Therefore, an appropriate stochastic process should be incorporated into MLP to represent the stochastic 
environment of the financial market when it is applied to be forecasted. 

- Related research 

Among the MLP models that have hybridised stochasticity in the application of forecasting financial 
markets are stochastic time effective neural network (STNN) [14]; extension of STNN [13], [15]-[18]; and 
stochastic neural network [12]. Liao and Wang [14] incorporated brownian motion (BM) into the loss 
function which is used to train the neural network and then applied to forecast the closing price of the next 
trading day. Wang et al. [15] developed jump stochastic time effective neural network (JSTNN), an extension 
of STNN, to forecast the crude oil price and stock price. The author introduced BM and Poisson jump into 
the loss function of artificial neural network (ANN). ANN is a predecessor of MLP; however, it is not DNN. 
Both studies evaluated the neural network by modelling the relationship between the actual data and the 
forecasted data through a linear regression analysis. From the evaluation, it is found that the relationship of 
both the data indicated a strong positive relationship. Neither of these studies performed a comparative 
analysis between the deterministic counterpart, ANN. Wang and Jun [17] developed an extension of STNN 
by incorporating principle component analysis (PCA), STNN-PCA to forecast the stock price of Shanghai 
stock exchange, HS3000, SP500, and Dow Jones Industrial Average.

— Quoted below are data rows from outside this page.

Definition sortedTotalRows (metrics : list Metric.t) : list (TotalRow.row total_value) :=
  let aggregatedMetrics := foldl aggregate [] metrics in
  sort compareTotalRows (totalRow aggregatedMetrics <$> Object_keys aggregatedMetrics).

Definition batchInsertTotalMetrics (metrics : option (list Metric.t)) : Store unit :=
  if blank metrics then ret tt
  else raw (InsertTotals (sortedTotalRows (default [] metrics))).

(** The LEFT JOIN of [client_metrics_env] with [client_metrics_env_variants]
    on feature, app, environment and timestamp. *)
Definition joins (r : EnvRow.t) (v : VariantRow.t) : Prop :=
  VariantRow.feature_name v = EnvRow.feature_name r /\
  VariantRow.app_name v = EnvRow.app_name r /\
  VariantRow.environment v = EnvRow.environment r /\
  VariantRow.timestamp v = EnvRow.timestamp r.

#[global] Instance joins_dec r v : Decision (joins r v).
Proof. unfold joins. apply _. Defined.

Definition leftJoin (rows : list EnvRow.t) (variantRows : list VariantRow.t) : list TokenRow.t :=
  rows ≫= fun r =>
    match filter (joins r) variantRows with
    | [] => [TokenRow.mk r None]
    | vs => (fun v => TokenRow.mk r (Some (VariantRow.variant v, VariantRow.count v))) <$> vs
    end.

Definition metricsTokens (now : Z) (featureName : string) (hoursBack : Z) (d : Db)
  : list (string * Metric.t) :=
  let rows :=
    leftJoin
      (filter (fun r => EnvRow.feature_name r = featureName /\
                        at_or_after now hoursBack (EnvRow.timestamp r))
         (client_metrics_env d))
      (client_metrics_env_variants d) in
  foldl variantRowReducer [] rows.

Definition getMetricsForFeatureToggle (now : Z) (featureName : string) (hoursBack : Z) (d : Db)
  : list Metric.t :=
  Object_values (metricsTokens now featureName hoursBack d).

Definition getTotalCountForToggle (featureName : string) (d : Db) : list (string * Z) :=
  (fun row => (TotalRow.environment row, TotalRow.total row)) <$>
  filter (fun row => TotalRow.feature_name row = featureName) (client_metrics_total d).

(** [distinct().where(...).andWhereRaw(...).pluck(column).orderBy(column)] *)
Definition getSeenAppsForFeatureToggle (now : Z) (featureName : string) (hoursBack : Z) (d : Db)
  : list string :=
  sort collate
    (remove_dups
       (EnvRow.app_name <$>
        filter (fun r => EnvRow.feature_name r = featureName /\
                         at_or_after now hoursBack (EnvRow.timestamp r))
          (client_metrics_env d))).

Definition getSeenTogglesForApp (now : Z) (appName : string) (hoursBack : Z) (d : Db)
  : list string :=
  sort collate
    (remove_dups
       (EnvRow.feature_name <$>
        filter (fun r => EnvRow.app_name r = appName /\
                         at_or_after now hoursBack (EnvRow.timestamp r))
          (client_metrics_env d))).

Definition clearMetrics (hoursAgo : Z) : Store unit := raw (DeleteMetricsUpTo hoursAgo).

End store.

(** ** Vocabulary of the properties *)

Section table_properties.
Context {R K : Type} `{EqDecision K} (pk : R -> K) (on_conflict : R -> R -> R).

(** The value of counter [c] at key [k]; a missing row counts for zero. *)
Definition counter_at (c : R -> Z) (k : K) (t : list R) : Z :=
  from_option c 0 (lookup_pk pk k t).

(** What the rows of a batch add to counter [c] at key [k]. *)
Definition batch_sum (c : R -> Z) (k : K) (rows : list R) : Z :=
  foldr Z.add 0 (c <$> filter (fun x => pk x = k) rows).

(** Insert-or-accumulate: [t'] is [t] where every row of the batch was
    inserted if its key was free, and otherwise merged into the stored row
    by the conflict clause; all other keys are as they were. *)
Definition accumulated (rows t t' : list R) : Prop :=
  (forall x, x ∈ rows ->
     lookup_pk pk (pk x) t' =
     Some (match lookup_pk pk (pk x) t with
           | None => x
           | Some r => on_conflict r x
           end)) /\
  (forall k, k ∉ pk <$> rows -> lookup_pk pk k t' = lookup_pk pk k t).

(** [t1] is [t] after one insertion of a batch and [t2] after two: the
    second insertion creates no row, and counter [c] moved twice as far. *)
Definition doubled (c : R -> Z) (t t1 t2 : list R) : Prop :=
  pk <$> t2 = pk <$> t1 /\
  forall k, counter_at c k t2 - counter_at c k t = 2 * (counter_at c k t1 - counter_at c k t).

(** Every row of [t] is still in [t'], with counter [c] no smaller. *)
Definition grows (c : R -> Z) (t t' : list R) : Prop :=
  forall k r, lookup_pk pk k t = Some r ->
    exists r', lookup_pk pk k t' = Some r' /\ c r <= c r'.
End table_properties.

(** A consistent comparator, as [Array.prototype.sort] requires. *)
Definition consistent {A : Type} (compareFn : A -> A -> Z) : Prop :=
  (forall a b, compareFn a b < 0 <-> 0 < compareFn b a) /\
  (forall a b c, compareFn a b <= 0 -> compareFn b c <= 0 -> compareFn a c <= 0).

Definition sorted_by {A : Type} (compareFn : A -> A -> Z) (l : list A) : Prop :=
  StronglySorted (fun a b => compareFn a b <= 0) l.

(** The order of the full primary-key tuples: the comparators of the store
    with the timestamp column in its place. *)
Definition compareEnvPk (localeCompare : string -> string -> Z) (a b : EnvRow.t) : Z :=
  localeCompare (EnvRow.feature_name a) (EnvRow.feature_name b) `or`
  localeCompare (EnvRow.app_name a) (EnvRow.app_name b) `or`
  localeCompare (EnvRow.environment a) (EnvRow.environment b) `or`
  (EnvRow.timestamp a - EnvRow.timestamp b).

Definition compareVariantPk (localeCompare : string -> string -> Z) (a b : VariantRow.t) : Z :=
  localeCompare (VariantRow.feature_name a) (VariantRow.feature_name b) `or`
  localeCompare (VariantRow.app_name a) (VariantRow.app_name b) `or`
  localeCompare (VariantRow.environment a) (VariantRow.environment b) `or`
  (VariantRow.timestamp a - VariantRow.timestamp b) `or`
  localeCompare (VariantRow.variant a) (VariantRow.variant b).

(** Comparison of strings by character code, a consistent comparator that
    agrees with [localeCompare] on equal strings and on lower-case ASCII
    letters. *)
Definition codeCompare (a b : string) : Z :=
  match OrdersEx.String_as_OT.compare a b with
  | Lt => -1
  | Eq => 0
  | Gt => 1
  end.

(** A rendering of dates for the examples. *)
Definition epochString (t : Z) : string := pretty t.

(** The property name under which [batchInsertTotalMetrics] aggregates an
    event, and what the event adds there. *)
Definition totalKey (metric : Metric.t) : string :=
  Metric.featureName metric +:+ "_" +:+ Metric.environment metric.

Definition totalEntry (metric : Metric.t) : string * Z :=
  (totalKey metric, Metric.yes metric + Metric.no metric).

The author conducted a comparative 
analysis between ANN and STNN, it was concluded that STNN outperformed ANN. Lastly, Jay et al. [12] 
proposed SNN to predict the price of cryptocurrency by adapting random walk theory into the activation 
function of the neural network. The proposed activation function was applied on MLP and long short-term 
memory (LSTM). It was found that the proposed model performs better than the deterministic MLP and 
LSTM when the perturbation factor in the SNN is trained via gradient decent backpropagation algorithm. 

All the studies state that the stochasticity was introduced into the deterministic neural network. So, it 
can mimic and adapt to the trend of the financial market without changing the original trend. Apart from that, 
it can be deduced that the adaptation of stochasticity into MLP improves the accuracy of forecasting. 
According to Jay et al. [12], there are two ways to incorporate stochasticity into a neural network. Firstly, by 
randomly changing the weights by a small degree and the author emphasised that it is not ideal as it would 
mean that the feature detection will eventually get noisy and the network forgets the dependencies. The 
second method would be by adding randomness into the activation function, it can be viewed as mimicking 
the noisy characteristics of the financial market [12]. Lastly, the presence of stochasticity allows the loss 
function to escape the saddle points during the optimization of a neural network when it is trained and it can 
reach the global minimum [19]. 

- Research gap and motivation 

Gulcehre et al. [19] proposed to train the neural network with a strongly saturated activation 
function by incorporating noise to model a stochastic activation function. The author emphasized that the 
introduction of appropriate noise will allow the gradient to flow steadily. The author considered the Gaussian 
process to be incorporated into the saturated activation function and applied it to various neural networks for 
a different type of dataset. However, the authors did not apply it on forecasting stock prices. Besides, the 
author incorporated noise into the hard-sigmoid activation function, not into the sigmoid activation function. 
Furthermore, considered stochastic activation function only during training time, therefore, this study will 
also experiment on the presence of stochastic activation function during testing time as well [19]. 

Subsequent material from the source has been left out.